Monday, June 29, 2009


A college friend visited a few weeks ago and Helen is still talking about "Mart". If you know of anyone in the DC area looking for an IT dude, drop me a line and I'll send you "Mart's" resume. Helen would love it if he moved here. And Connor, too. I didn't snap any photos of the two of them, but Connor LOVES IT when Martin visits.

We're already looking forward to your next visit, Martin!


Sunday, June 28, 2009

Three Things

My good friend Ellen, over at Thrift Store Mama tagged me in a meme. It's my first "outside of Facebook" tag, and I am such a dork I didn't groan at all when she included me in her game, instead I was all - Dude, choose me! Choose me! And she did, so now I'm continuing the game.

And, if you did not click on the link above, the game is this. Name three "ways that I think I'm good at being a mom".

It struck me that this will always be an evolving set of issues. For starters, children are constantly changing, and along with those changes come changes in their needs. Likewise, things that I think make me a good mom are not always practiced. Sometimes I just don't find the patience or energy I need.

Ellen's number one was that she was willing to take her "giant butt" and put it through tunnels at the playground, and I have to admit that long ago I told Connor my giant butt was too big to fit down tunnel slides because I Seriously. I used to be Ms. Danger when it came to playgrounds and amusement parks, but now I'm Ms. Prissy. But, as Ellen noted in her initial post, things vary from mom to mom. And, whatever I think makes me a good mom may horrify another mom, and the opposite may be true as well. So parent as you will, my fellow moms, but here are my three.

1. I trust my kids. I believe in the parenting philosophy that if you give children responsibility, they will behave responsibly. My kids have a long leash.

2. I make / bake things. I am queen of the craft room in this house, and I bake great tasting cakes. I remember my mom had a stint as a candy maker and she used to send treats to my classes every holiday - including Kansas Day. It was awesome. In high school, I made a few sunflower chocolates and brought them to school. I think every one of my friends that went to elementary school with me exclaimed "I remember when your mom used to make these for us" or "I remember when we got to make these in girl scouts when your mom was the troop leader". So, I'm stealing a page out of my mom's playbook here.

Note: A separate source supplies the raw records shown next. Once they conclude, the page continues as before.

(* ===== verification/ServerCert.v ===== *)
(** * The server's certificate

    [SignServer], [IssueServerCertificate] and [randomSerial] of
    [src/internal/ca/ca.go], and what a client checks of such a certificate:
    [VerifyHostname] of crypto/x509 with its wildcards and letter case, and the
    validity period.  Names are lists of byte values. *)

From S2P Require Import Prelude GoErrors GoTime Enrollment NetAddr Keystore PeerIdentity Deployment.

(** ** Issuing *)

(** What a server certificate says; its usage is always server authentication. *)
Record server_template := mkTemplate {
  tm_Serial : Z;
  tm_CommonName : string;
  tm_DNSNames : list (list Z);
  tm_IPAddresses : list (list Z);
  tm_NotBefore : time;
  tm_NotAfter : time
}.

(** [x509.CreateCertificate] under the authority's key, and [ParseCertificate]:
    names and serial number come back as they were, times to the second. *)
Class ServerSigner := {
  sign_server : CA -> server_template -> res (list byte);
  parse_server : list byte -> res server_template
}.

Class ServerSignerLaws (S : ServerSigner) := {
  server_roundtrip c t der : sign_server c t = Ok der ->
    parse_server der = Ok (mkTemplate (tm_Serial t) (tm_CommonName t) (tm_DNSNames t) (tm_IPAddresses t)
                             (TruncateSecond (tm_NotBefore t)) (TruncateSecond (tm_NotAfter t)))
}.

(** [randomSerial]: below [1 << 128]; [None] when the generator fails. *)
Definition randomSerial (r : option Z) : res Z :=
  match r with
  | None => Err (EMsg "generate serial")
  | Some n => Ok (n mod Z.shiftl 1 128)
  end.

(** The names that are addresses, and the others, as the loop sorts them. *)
Fixpoint split_hosts (hosts : list (list Z)) : list (list Z) * list (list Z) :=
  match hosts with
  | [] => ([], [])
  | h :: rest =>
      let '(dns, ips) := split_hosts rest in
      match ParseIP h with
      | Some ip => (dns, ip :: ips)
      | None => (h :: dns, ips)
      end
  end.

(** A [tls.Certificate]: the chain, the private key and the parsed leaf. *)
Record tls_Certificate := mkTLSCert {
  tc_chain : list (list byte);
  tc_key : list byte;
  tc_leaf : server_template
}.

Section Issue.
Context `{ServerSigner}.

Definition SignServer (c : CA) (csr_sig_ok : bool) (dnsNames ips : list (list Z)) (ttl : duration)
    (serial : option Z) (now : time) : res (list byte) :=
  if negb csr_sig_ok then Err (EMsg "csr signature")
  else
    match randomSerial serial with
    | Err e => Err e
    | Ok sn =>
        match sign_server c (mkTemplate sn "sar-server" dnsNames (omap ParseIP ips) (Add now (- Minute)) (Add now ttl)) with
        | Err e => Err (EWrap "sign server certificate" e)
        | Ok der => Ok der
        end
    end.

Definition IssueServerCertificate (c : CA) (hosts : list (list Z)) (ttl : duration) (key : option (list byte))
    (serial : option Z) (now : time) : res tls_Certificate :=
  match key with
  | None => Err (EMsg "generate server key")
  | Some priv =>
      match randomSerial serial with
      | Err e => Err e
      | Ok sn =>
          let '(dnsNames, ips) := split_hosts hosts in
          match sign_server c (mkTemplate sn "sar-server" dnsNames ips (Add now (- Minute)) (Add now ttl)) with
          | Err e => Err (EWrap "sign server certificate" e)
          | Ok der =>
              match parse_server der with
              | Err e => Err e
              | Ok leaf => Ok (mkTLSCert [der; ca_der c] priv leaf)
              end
          end
      end
  end.
End Issue.

(** ** Checking: VerifyHostname *)

Definition toLowerCaseASCII (s : list Z) : list Z := (fun c => if (65 <=? c) && (c <=? 90) then c + 32 else c) <$> s.

(** [strings.Split(s, ".")]. *)
Fixpoint split_dots (s : list Z) : list (list Z) :=
  match s with
  | [] => [[]]
  | c :: s' =>
      if c =? c_dot then [] :: split_dots s'
      else match split_dots s' with
           | [] => [[c]]
           | l :: ls => (c :: l) :: ls
           end
  end.

(** [strings.TrimSuffix(s, ".")]. *)
Definition trim_dot (s : list Z) : list Z :=
  if bool_decide (last s = Some c_dot) then removelast s else s.

(** The bytes of a label; a hyphen not at its start. *)
Definition label_byte (first : bool) (c : Z) : bool :=
  ((97 <=? c) && (c <=? 122)) || ((48 <=? c) && (c <=? 57)) || ((65 <=? c) && (c <=? 90))
  || ((c =? 45) && negb first) || (c =? 95).

Definition valid_label (l : list Z) : bool :=
  match l with
  | [] => false
  | c :: l' => label_byte true c && forallb (label_byte false) l'
  end.

Definition star : list Z := [42].

Definition validHostname (host : list Z) (isPattern : bool) : bool :=
  let host := if isPattern then host else trim_dot host in
  if (length host =? 0)%nat || bool_decide (host = star) then false
  else
    match split_dots host with
    | [] => false
    | l :: ls => ((isPattern && bool_decide (l = star)) || valid_label l) && forallb valid_label ls
    end.

Definition matchHostnames (pattern host : list Z) : bool :=
  let pattern := toLowerCaseASCII pattern in
  let host := toLowerCaseASCII (trim_dot host) in
  if (length pattern =? 0)%nat || (length host =? 0)%nat then false
  else
    match split_dots pattern, split_dots host with
    | p :: ps, h :: hs => (bool_decide (p = star) || bool_decide (p = h)) && bool_decide (ps = hs)
    | _, _ => false
    end.

Definition matchExactly (a b : list Z) : bool :=
  if bool_decide (a = []) || bool_decide (a = [c_dot]) || bool_decide (b = []) || bool_decide (b = [c_dot]) then false
  else bool_decide (toLowerCaseASCII a = toLowerCaseASCII b).

(** An address may be written in brackets. *)
Definition unbracket (h : list Z) : list Z :=
  if (3 <=? length h)%nat && bool_decide (head h = Some c_lbrack) && bool_decide (last h = Some c_rbrack)
  then removelast (tail h) else h.

Definition VerifyHostname (leaf : server_template) (h : list Z) : bool :=
  match ParseIP (unbracket h) with
  | Some ip => bool_decide (ip ∈ tm_IPAddresses leaf)
  | None =>
      let name := toLowerCaseASCII h in
      let valid := validHostname name false in
      existsb (fun m => if valid && validHostname m true then matchHostnames m name else matchExactly m name)
        (tm_DNSNames leaf)
  end.

(** What a client that has the authority's certificate accepts at a time. *)
Definition accepts_server (leaf : server_template) (name : list Z) (now : time) : bool :=
  negb (Before now (tm_NotBefore leaf)) && negb (After now (tm_NotAfter leaf)) && VerifyHostname leaf name.

(** ** Lemmas *)

Lemma split_hosts_dns hosts h : h ∈ (split_hosts hosts).1 <-> h ∈ hosts /\ ParseIP h = None.
Proof.
  induction hosts as [|x hosts IH]; cbn; [set_solver|]. destruct (split_hosts hosts) as [dns ips]. cbn in IH.
  destruct (ParseIP x) eqn:E; cbn; rewrite ?elem_of_cons; naive_solver.
Qed.

Lemma split_hosts_ips hosts ip : ip ∈ (split_hosts hosts).2 <-> exists h, h ∈ hosts /\ ParseIP h = Some ip.
Proof.
  induction hosts as [|x hosts IH]; cbn; [set_solver|]. destruct (split_hosts hosts) as [dns ips]. cbn in IH.
  destruct (ParseIP x) eqn:E; cbn; rewrite ?elem_of_cons; setoid_rewrite elem_of_cons; naive_solver.
Qed.

(** The addresses are what [SignServer] would keep of the same list. *)
Lemma split_hosts_omap hosts : (split_hosts hosts).2 = omap ParseIP hosts.
Proof.
  induction hosts as [|x hosts IH]; cbn; [done|]. destruct (split_hosts hosts) as [dns ips]. cbn in *.
  destruct (ParseIP x); cbn; by f_equal.
Qed.

Lemma lower_idem s : toLowerCaseASCII (toLowerCaseASCII s) = toLowerCaseASCII s.
Proof.
  unfold toLowerCaseASCII. rewrite <- list_fmap_compose. apply list_fmap_ext. intros i c _. cbn.
  destruct (Z.leb_spec 65 c), (Z.leb_spec c 90); cbn; destruct (Z.leb_spec 65 c), (Z.leb_spec c 90); cbn; try lia;
    destruct (Z.leb_spec 65 (c + 32)), (Z.leb_spec (c + 32) 90); cbn; lia.
Qed.

Lemma lower_dot s : last (toLowerCaseASCII s) = Some c_dot <-> last s = Some c_dot.
Proof.
  unfold toLowerCaseASCII. rewrite fmap_last. destruct (last s) as [c|]; cbn; [|done].
  split; intros [= E]; f_equal; unfold c_dot in *; destruct (Z.leb_spec 65 c), (Z.leb_spec c 90); cbn in *; lia.
Qed.

(** A name that ends in a dot has an empty label, so it is no pattern. *)
Lemma split_dots_trailing s : last s = Some c_dot -> [] ∈ tail (split_dots s).
Proof.
  induction s as [|c s IH]; [done|]. destruct s as [|c' s].
  - cbn. intros [= ->]. cbn. set_solver.
  - intros Hl. change (last (c' :: s) = Some c_dot) in Hl. specialize (IH Hl). remember (c' :: s) as s1 eqn:E. clear E Hl.
    cbn [split_dots]. destruct (split_dots s1) as [|l ls]; cbn in IH; [by apply elem_of_nil in IH|].
    destruct (c =? c_dot); cbn; [set_solver|done].
Qed.

Lemma valid_pattern_no_dot s : validHostname s true = true -> last s <> Some c_dot.
Proof.
  unfold validHostname. destruct (_ || _); [done|]. intros H Hl. apply split_dots_trailing in Hl.
  destruct (split_dots s) as [|l ls]; [done|]. cbn in Hl. apply andb_true_iff in H as [_ H].
  rewrite forallb_forall in H. apply list_elem_of_In in Hl. by specialize (H [] Hl).
Qed.

Lemma matchHostnames_self h : h <> [] -> last h <> Some c_dot -> matchHostnames h (toLowerCaseASCII h) = true.
Proof.
  intros Hne Hl. unfold matchHostnames, trim_dot. rewrite (bool_decide_false (last (toLowerCaseASCII h) = _)) by (by rewrite lower_dot).
  rewrite lower_idem. assert (length (toLowerCaseASCII h) <> 0%nat) by (unfold toLowerCaseASCII; rewrite length_fmap; by destruct h).
  destruct (length (toLowerCaseASCII h) =? 0)%nat eqn:E; [apply Nat.eqb_eq in E; lia|]. cbn [orb].
  destruct (split_dots (toLowerCaseASCII h)) as [|l ls] eqn:Es.
  - exfalso. destruct (toLowerCaseASCII h) as [|c s]; cbn in Es; [done|]. destruct (c =? c_dot); [done|]. by destruct (split_dots s).
  - rewrite (bool_decide_true (l = l)), (bool_decide_true (ls = ls)) by done. by rewrite orb_true_r.
Qed.

Lemma matchExactly_self h : h <> [] -> h <> [c_dot] -> matchExactly h (toLowerCaseASCII h) = true.
Proof.
  intros H1 H2. unfold matchExactly. rewrite lower_idem. rewrite (bool_decide_true (toLowerCaseASCII h = toLowerCaseASCII h)) by done.
  rewrite (bool_decide_false (h = [])), (bool_decide_false (h = [c_dot])) by done.
  destruct h as [|c [|c' h]]; [done| |by rewrite !bool_decide_false].
  rewrite (bool_decide_false (toLowerCaseASCII [c] = [])), bool_decide_false; [done| |done].
  intros E. assert (last [c] = Some c_dot) as [= ->] by (apply lower_dot; by rewrite E). done.
Qed.

(** A certificate with the name [h] is good for [h]. *)
Lemma VerifyHostname_self leaf h :
  h ∈ tm_DNSNames leaf -> ParseIP (unbracket h) = None -> h <> [] -> h <> [c_dot] -> VerifyHostname leaf h = true.
Proof.
  intros Hin Hip H1 H2. unfold VerifyHostname. rewrite Hip. apply existsb_exists. exists h.
  split; [by apply list_elem_of_In|]. destruct (validHostname (toLowerCaseASCII h) false); cbn [andb].
  - destruct (validHostname h true) eqn:E; [|by apply matchExactly_self].
    apply matchHostnames_self; [done|by apply valid_pattern_no_dot].
  - by apply matchExactly_self.
Qed.

Section Properties.
Context `{L : ServerSignerLaws}.

Lemma Issue_leaf c hosts ttl key serial now cert :
  IssueServerCertificate c hosts ttl key serial now = Ok cert ->
  exists sn der, tc_chain cert = [der; ca_der c] /\ Some (tc_key cert) = key /\ 0 <= sn < 2 ^ 128
    /\ tc_leaf cert = mkTemplate sn "sar-server" (split_hosts hosts).1 (split_hosts hosts).2
                        (TruncateSecond (Add now (- Minute))) (TruncateSecond (Add now ttl)).
Proof.
  unfold IssueServerCertificate. destruct key as [priv|]; [|done]. unfold randomSerial. destruct serial as [n|]; [|done].
  destruct (split_hosts hosts) as [dns ips]. destruct (sign_server _ _) as [der|] eqn:E; [|done].
  rewrite (server_roundtrip _ _ _ E). intros [= <-]. exists (n mod Z.shiftl 1 128), der. cbn. split_and!; try done.
  all: change (Z.shiftl 1 128) with (2 ^ 128); apply Z.mod_pos_bound; lia.
Qed.

End Properties.

(** ** Witnesses *)

(** A signer that writes nothing down but keeps the certificate. *)
Definition toy_names : list (list Z) := [code "localhost"; code "127.0.0.1"; code "::1"].

Definition toy_leaf (t : server_template) : server_template :=
  mkTemplate (tm_Serial t) (tm_CommonName t) (tm_DNSNames t) (tm_IPAddresses t)
    (TruncateSecond (tm_NotBefore t)) (TruncateSecond (tm_NotAfter t)).

Definition toy_template : server_template :=
  mkTemplate 7 "sar-server" (split_hosts toy_names).1 (split_hosts toy_names).2
    (Add (Unix 1700000000) (- Minute)) (Add (Unix 1700000000) serverCertTTL).

#[local] Instance toy_signer : ServerSigner := {|
  sign_server _ t := if bool_decide (tm_Serial t = 7 /\ tm_CommonName t = "sar-server"
      /\ tm_DNSNames t = tm_DNSNames toy_template /\ tm_IPAddresses t = tm_IPAddresses toy_template
      /\ tm_NotBefore t = tm_NotBefore toy_template /\ tm_NotAfter t = tm_NotAfter toy_template)
    then Ok [x01] else Err (EMsg "refused");
  parse_server _ := Ok (toy_leaf toy_template)
|}.

#[local] Instance toy_signer_laws : ServerSignerLaws toy_signer.
Proof.
  split. intros c t der. cbn. case_bool_decide as Hb; [|done]. intros _. f_equal.
  destruct Hb as (-> & -> & -> & -> & -> & ->). done.
Qed.

Definition toy_ca : CA := mkCA (mkCert [] 1 0 0 true) [] [x2a].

3. I'm not passing on my many irrational or semi-rational fears. I decided quite some time ago, that when I had kids, I was not going to pass along my fear of snakes, cats, spiders...And so far, it's working. When we went camping, I spotted a five foot long black snake. Instead of my gut reaction which would be to scream, I fairly calmly called out "Ed, you might want to bring the kids over. There is a very large snake here". And then I carried Helen for quite some time as we watched the snake slither away. Both of my kids love all of the things I am terrified of.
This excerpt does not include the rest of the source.